Soak the gelatine in cold water.
Wash the plums, cut in half to remove the stone and then cut into quarters.
Hat a saucepan over a medium heat and caramelise the caster sugar until a light brown. Add the plums, wine and the mixed spice. Stir and cook until completely soft.
Purée the plums in a blender and then strain through a fine sieve.
Drain the gelatin. Stir into plum purée. Allow to cool for 15 minutes.
Whip the cream until stiff, fold into purée. Pour into moulds and allow to set for at least 1 hour.
Preheat the oven to 180'C.
Chop the candied ginger into small pieces.

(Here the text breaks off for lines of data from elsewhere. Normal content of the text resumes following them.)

(** ** Accepted updates *)

(** The state after a publication, in terms of what was prepared. *)
Record published (plan : userUpdatePlan) (u : Options) (hash : string) (s s' : Box) (st : RuntimeStatus) : Prop := {
  pb_world : ∃ w pubs,
    prepare_inbounds s u (gset_to_gmap true (changedNames plan)) (inboundIndexes plan) (world s) ([], inbound s) =
      (w, Ok (pubs, inbound s')) ∧
    world s' = (Commit (userState s) (publish_all pubs) w).1 ∧
    ClosedSessions st = (Commit (userState s) (publish_all pubs) w).2;
  pb_rules : ∃ r rules,
    PrepareAddedRules NewRule StartRule (match Route u with Some r => Rules r | None => [] end) (ruleIndexes plan)
      (router s) = (r, Ok rules) ∧ router s' = commitRules rules r;
  pb_outbounds : ∃ os o prepared o' retired,
    select_outbounds (Outbounds u) (outboundIndexes plan) = Ok os ∧
    OutboundManager.PrepareUserUpdate endpoint answer create os (removedOutbounds plan) (outbound s) = (o, Ok prepared) ∧
    update_publish (removedOutbounds plan) prepared o = (o', retired) ∧
    outbound s' = set_calls (update_cleanup answer retired None (o_calls o')).1 o' ∧
    CleanupPending st = bool_decide ((update_cleanup answer retired None (o_calls o')).2 ≠ None);
  pb_userState : userState s' = userState s;
  pb_options : reloadOptions s' = u;
  pb_revision : runtimeRevision s' = wrap_uint64 (runtimeRevision s + 1);
  pb_instance : runtimeInstance s' = runtimeInstance s;
  pb_closed : closed s' = closed s;
  pb_view : runtimeView s' = Some (mkStatus 0 (runtimeInstance s) (runtimeRevision s') hash 0 false);
  pb_status : InstanceID st = runtimeInstance s ∧ Revision st = runtimeRevision s' ∧ ContentHash st = hash;
}.

Lemma publish_update_ok plan u hash status s s' st :
  publish plan u hash status s = (s', st, None) → published plan u hash s s' st.
Proof.
  unfold publish_update.
  destruct (prepare_inbounds _ _ _ _ _ _) as [w [[pubs ins]|e1]] eqn:Hin; [|done].
  destruct (PrepareAddedRules _ _ _ _ _) as [r [rules|e1]] eqn:Hr; [|done].
  destruct (select_outbounds _ _) as [os|e1] eqn:Hos; [|done].
  destruct (OutboundManager.PrepareUserUpdate _ _ _ _ _ _) as [o [prepared|e1]] eqn:Ho; [|done].
  destruct (update_publish _ _ _) as [o' retired] eqn:Hup.
  destruct (Commit _ _ _) as [w' n] eqn:Hc. unfold publishRuntimeStatusLocked.
  cbn [outbound set_view set_revision set_published set_parts].
  destruct (update_cleanup _ _ _ _) as [calls err] eqn:Hcl. intros [= <- <-].
  split; try done.
  - exists w, pubs. rewrite Hc. split_and!; [done..|]. by destruct (decide _).
  - exists r, rules. done.
  - exists os, o, prepared, o', retired. rewrite Hcl. split_and!; try done.
    destruct (decide _) as [->|Hne]; [done|]. by rewrite bool_decide_true.
  - by destruct (decide _).
Qed.

(** The ways an accepted update ends: the content was the running one, or it
    was planned and published. *)
Lemma reload_accepted updated rev inst s s' st :
  reload updated rev inst s = (s', st, None) →
  (∃ after, configObject marshal updated = Ok after ∧ Fingerprint (JObj after) = ContentHash (status_of s).2 ∧
     s' = (status_of s).1 ∧ st = (status_of s).2) ∨
  (∃ before after plan u, configObject marshal (reloadOptions s) = Ok before ∧ configObject marshal updated = Ok after ∧
     planUserUpdate before after = Ok plan ∧ unmarshal decode after = Ok u ∧
     Fingerprint (JObj after) ≠ ContentHash (status_of s).2 ∧
     (∀ r, rev = Some r → r = Revision (status_of s).2) ∧
     (inst = "" ∨ inst = InstanceID (status_of s).2) ∧
     published plan u (Fingerprint (JObj after)) (status_of s).1 s' st).
Proof.
  unfold reloadUsersLocked. pose proof (statusLocked_frame s) as Hf.
  destruct (status_of s) as [s1 status]. cbn [fst snd] in *.
  assert (reloadOptions s1 = reloadOptions s) as Ho by by rewrite Hf.
  destruct (closed s1); [done|]. destruct (decide (_ ∧ _)) as [|Hinst]; [done|].
  destruct (configObject marshal updated) as [after|]; [|done].
  destruct (decide _) as [Heq|Hne]; [intros [= <- <-]; left; eauto|].
  destruct (bool_decide _) eqn:Hrev; [done|]. rewrite Ho. destruct (configObject marshal (reloadOptions s)) as [before|]; [|done].
  destruct (planUserUpdate before after) as [plan|] eqn:Hplan; [|done].
  destruct (unmarshal decode after) as [u|] eqn:Hu; [|done]. intros Hp%publish_update_ok. right.
  exists before, after, plan, u. split_and!; try done.
  - intros r ->. apply bool_decide_eq_false in Hrev. destruct (decide (r = Revision status)) as [|Hn]; [done|].
    destruct Hrev. split; [eauto|congruence].
  - destruct (decide (inst = "")) as [|?]; [by left|right]. apply dec_stable. tauto.
Qed.

Lemma box_inv_view s s' : same_but_view s s' → box_inv s → box_inv s'.
Proof. intros -> []. by split. Qed.

Lemma flag_changed (X : gset string) name : flag (gset_to_gmap true X) name = true ↔ name ∈ X.
Proof.
  unfold flag. rewrite lookup_gset_to_gmap. destruct (decide (name ∈ X)).
  - rewrite option_guard_True by done. done.
  - rewrite option_guard_False by done. done.
Qed.

(** The publications of an accepted update. *)
Record commits (plan : userUpdatePlan) (u : Options) (s s' : Box) (w : World) (pubs : list Publication) : Prop := {
  cm_grown : grown (world s) w;
  cm_inv : Inv w [] pubs;
  cm_world : world s' = (Commit (userState s) (publish_all pubs) w).1;
  cm_manager : is_Some (managers w !! userState s);
  cm_owner : ∀ p tb, p ∈ pubs → tables w !! p_table p = Some tb → t_manager tb = userState s;
  cm_inbound : ∀ tag, inbound_table <$> inbound s' !! tag = inbound_table <$> inbound s !! tag;
  cm_for : Forall2 (prepared_for s u (gset_to_gmap true (changedNames plan))) (inboundIndexes plan) pubs;
}.

Lemma published_commits plan after u hash s s' st :
  box_inv s → NoDup (inboundIndexes plan) → unmarshal decode after = Ok u → published plan u hash s s' st →
  ∃ w pubs, commits plan u s s' w pubs ∧ ClosedSessions st = (Commit (userState s) (publish_all pubs) w).2.
Proof.
  intros HB Hnd Hu Hp. destruct (pb_world _ _ _ _ _ _ Hp) as (w & pubs & Hin & Hw & Hn).
  exists w, pubs. split; [|done]. pose proof (prepare_inbounds_grown _ _ _ _ _ _ _ _ Hin) as Hg.
  apply prepare_inbounds_ok in Hin as (HI & Hins & new & Heq & HF); try done.
  - cbn [fst app] in Heq. subst new. split; try done.
    + rewrite (gr_managers _ _ Hg). apply (bi_manager _ HB).
    + intros p tb [k Hk]%list_elem_of_lookup Htb. rewrite (gr_tables _ _ Hg) in Htb.
      destruct (Forall2_lookup_r _ _ _ _ _ HF Hk) as (j & _ & tag & o & h & tb' & fps & _ & Hh & Ht & _).
      pose proof (bi_table _ HB _ _ _ Hh Ht) as Hm. rewrite Htb in Hm. by injection Hm.
  - apply grown_refl.
  - apply (bi_world _ HB).
  - intros. by eapply unmarshal_tags.
  - intros. cbn. apply not_elem_of_nil.
Qed.

Lemma commits_inv plan u s s' w pubs :
  box_inv s → commits plan u s s' w pubs → userState s' = userState s → box_inv s'.
Proof.
  intros HB [Hg HI Hw [mg Hm] Hown Hins _] Hus. pose proof (Commit_shape (userState s) pubs w) as Hs.
  assert (∀ tag h t, inbound s' !! tag = Some h → inbound_table h = Some t →
    ∃ h0, inbound s !! tag = Some h0 ∧ inbound_table h0 = Some t) as Hback.
  { intros tag h t Hh Ht. specialize (Hins tag). rewrite Hh in Hins. simpl in Hins.
    destruct (inbound s !! tag) as [h0|]; [|done]. exists h0. split; [done|]. simpl in Hins. congruence. }
  split.
  - rewrite Hw. by eapply Commit_inv.
  - rewrite Hw, Hus. apply Hs. eauto.
  - intros tag h t Hh Ht. destruct (Hback _ _ _ Hh Ht) as (h0 & Hh0 & Ht0).
    rewrite Hw, Hus, (sh_tables _ _ Hs), (gr_tables _ _ Hg). by eapply (bi_table _ HB).
  - intros tag tag' h h' t Hh Hh' Ht Ht'. destruct (Hback _ _ _ Hh Ht) as (h0 & ? & ?).
    destruct (Hback _ _ _ Hh' Ht') as (h1 & ? & ?). by eapply (bi_inj _ HB).
  - specialize (Hins ""). rewrite (bi_tag _ HB) in Hins. by destruct (inbound s' !! "").
Qed.

(** The user [name] of inbound [tag] as the running instance knows it. *)
Definition credential (s : Box) (tag name : string) (h : Inbound) (old : entry) : Prop :=
  ∃ t tb, inbound s !! tag = Some h ∧ inbound_table h = Some t ∧ tables (world s) !! t = Some tb ∧
    t_users tb !! name = Some old.

(** The update lists the user with the same credentials, and its policy is
    unchanged; or it does not publish the inbound at all. *)
Definition keeps_user (plan : userUpdatePlan) (u : Options) (tag name : string) (h : Inbound) (old : entry) : Prop :=
  ∀ j options, j ∈ inboundIndexes plan → Inbounds u !! j = Some (tag, options) →
    ∃ fps, fingerprints h options = Ok fps ∧ fps !! name = Some (e_fingerprint old) ∧ name ∉ changedNames plan.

Dice the butter and keep refrigerated.
Scrape the seeds from the vanilla pod and then add to the flour and icing sugar. Place the flour, icing sugar, chopped ginger and butter into a food processor and pulse until the mixture comes together in a ball.
Roll out between 2 sheets of baking paper to about 5mm thick and then chill in the fridge for 30 minutes. Cut the size and shape you would like and then bake the biscuits on a silicon lined baking sheet for around 7 minutes or until just turning golden.
Allow to cool slightly and then dust with caster sugar before serving.
«Roll the biscuit mix into logs with cling film and keep in the freezer, cut and use as needed.»